Par RENATO DAGNINO*
Les « Quatre Cavaliers de l’Apocalypse » qui envahissent l’université publique
Introduction
La grève dans les universités et instituts fédéraux a été abordée dans de nombreux articles qui se concentrent sur ses causes immédiates provenant de l'environnement dans lequel ils opèrent. Sans les rabaisser, je considère qu'ils ne font pas référence de manière adéquate à une politique qui, ancrée dans notre politique cognitive (un concept avec lequel j'encadre les politiques d'éducation et de science, de technologie et d'innovation), a à son origine le comportement d'un acteur interne à la université. Ceux qui se disent aujourd'hui chercheurs-entrepreneurs et qui se confondent, quant à leur philosophie et à la façon dont ils apparaissent dans l'environnement dans lequel cette politique est formulée depuis ses débuts, avec ce que j'appelle ici le coalition de plaidoyer dirigée par l’élite scientifique et « leurs » technocrates.

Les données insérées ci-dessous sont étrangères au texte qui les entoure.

(** ** The replicant *)

Definition apply_all {HJ : JSONText} (msgs : list (list byte)) (rm : ReplicationManager)
    : outcome (result ReplicationManager) :=
  foldl (λ o b, let! r := o in match r with Ok rm => ApplyReplicationLog None None None b rm | Err e => Returns (Err e) end)
    (Returns (Ok rm)) msgs.

Lemma apply_all_effects `{JSONTextLaws} sent msgs rm :
  Forall good_entry sent → Some <$> msgs = marshalLog <$> sent →
  ∃ rm', apply_all msgs rm = Returns (Ok rm') ∧ tablesOf rm' = foldl effect (tablesOf rm) sent.
Proof.
  intros Hg. revert msgs rm. induction Hg as [|e sent He _ IH]; intros [|b msgs] rm; try done.
  - intros _. by exists rm.
  - rewrite !fmap_cons. intros [= Hb Hm]. destruct (apply_effect e b rm He) as (rm1 & E1 & Ht1); [done|].
    destruct (IH msgs rm1 Hm) as (rm2 & E2 & Ht2). exists rm2. split; [|by rewrite Ht2, Ht1].
    unfold apply_all. simpl. rewrite E1. apply E2.
Qed.

(** C12. Replicas converge: a running core node carries out any sequence of changes, interleaved in
    any way with its replication loop, without blocking; once the loop has emptied the channel,
    a connected replicant that applies the messages sent to it, in order, accepts them all and has
    the same subscriptions, sessions, routes and version as the core node. *)
Theorem replica_converges {HJ : JSONText} {HL : JSONTextLaws} m r nodeID steps :
  connected_replicant m r → valid_utf8 nodeID → Forall step_ok steps →
  ∃ core rep,
    core_run m steps (RM_Start (NewReplicationManager nodeID CoreNode)) = Returns core ∧
    replicationCh (drain m core) = [] ∧ tablesOf (drain m core) = tablesOf core ∧
    apply_all (payloads r (rm_sent (drain m core))) (NewReplicationManager r ReplicantNode) = Returns (Ok rep) ∧
    tablesOf rep = tablesOf core.
Proof.
  intros Hc Hn Hs. destruct (core_run_inv m r steps _ _ Hc (started_inv r nodeID Hn) Hs) as (core & hist & E & Hi).
  destruct (drain_inv m r core hist Hc Hi) as [Hi' Hch].
  assert (Ht : tablesOf (drain m core) = tablesOf core).
  { by rewrite (ci_tables _ _ _ _ Hi), (ci_tables _ _ _ _ Hi'). }
  destruct (ci_sent _ _ _ _ Hi') as (sent & Hh & Hp). rewrite Hch, app_nil_r in Hh. subst sent.
  pose proof (ci_good _ _ _ _ Hi') as Hg. rewrite app_nil_r in Hg.
  destruct (apply_all_effects hist _ (NewReplicationManager r ReplicantNode) Hg Hp) as (rep & E' & Ht').
  exists core, rep. split_and!; try done.
  by rewrite Ht', (ci_tables _ _ _ _ Hi), app_nil_r.
Qed.

(** A core node connected to one replicant. *)
Definition sampleHub : MriaManager :=
  let m := sampleCore "core-1" in
  mkMriaManager (config m) (nodeInfo m)
    (put_replicant "rep-1" (Ptr (mkNodeInfo "rep-1" "h:2" "v" NodeStatusRunning 0 0)) (clusterState m))
    (mkManager "core-1" ":1883" {[ "rep-1" := mkClient "core-1" "h:2" ]} ∅)
    false false [].

Lemma sampleHub_connected : connected_replicant sampleHub "rep-1".
Proof.
  split_and!; [by vm_compute; eexists|by vm_compute; eexists|].
  intros k p Hk. unfold sampleHub in Hk. simpl in Hk.
  apply lookup_insert_Some in Hk as [[<- <-]|[_ Hk]]; [done|]. by rewrite lookup_empty in Hk.
Qed.

Lemma replica_converges_witness :
  let steps := [SAddSubscription "c1" "a/b" 1 (5 * Second); SAddSession "c1" true false (90 * Second) (5 * Second);
                SUpdateRoute "a/b" ["core-1"] (6 * Second); SLoop; SRemoveSubscription "c1" "a/b" (7 * Second)] in
  let J := digitsJSON in
  ∃ core rep,
    core_run sampleHub steps (RM_Start (NewReplicationManager "core-1" CoreNode)) = Returns core ∧
    replicationCh (drain sampleHub core) = [] ∧ tablesOf (drain sampleHub core) = tablesOf core ∧
    apply_all (payloads "rep-1" (rm_sent (drain sampleHub core))) (NewReplicationManager "rep-1" ReplicantNode)
      = Returns (Ok rep) ∧
    tablesOf rep = tablesOf core.
Proof.
  intros steps J. apply (replica_converges (HJ := digitsJSON) (HL := digitsJSON_laws)).
  - apply sampleHub_connected.
  - done.
  - repeat constructor; try done; try lia; by eexists.
Defined.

Ma perception de cette cause, que j'estime structurante du dysfonctionnement de notre université publique (ce que je caricature en disant qu'elle ne satisfait ni la classe patrimoniale ni la classe ouvrière), et qui conditionnerait la fragilité politique qui conduit aux grèves , n'est pas nouveau. Cependant, ma participation à une réunion du Groupe de Travail Science et Technologie de l'ANDES représentant ADunicamp, le 4 mai, m'a convaincu de la nécessité de l'expliquer de manière plus catégorique que je ne l'ai fait jusqu'à présent.
J'utilise comme référence la métaphore des Quatre Cavaliers de l'Apocalypse (Scientisme, Productivisme, Innovationnisme et Entrepreneuriat), que j'utilise dans mes cours de Politique Scientifique et Technologique pour caricaturer comment ils envahissent l'université.
Bien sûr, sans la connotation négative que je leur attribue, ils sont vénérés par les chercheurs – entrepreneurs qui les ont créés ou qui les soutiennent, comme des démiurges de l’université du futur. Comme une sorte de pionniers qui mènent une modernisation qui conduira le pays sur la voie du développement – dans cet ordre – scientifique, technologique, économique et social.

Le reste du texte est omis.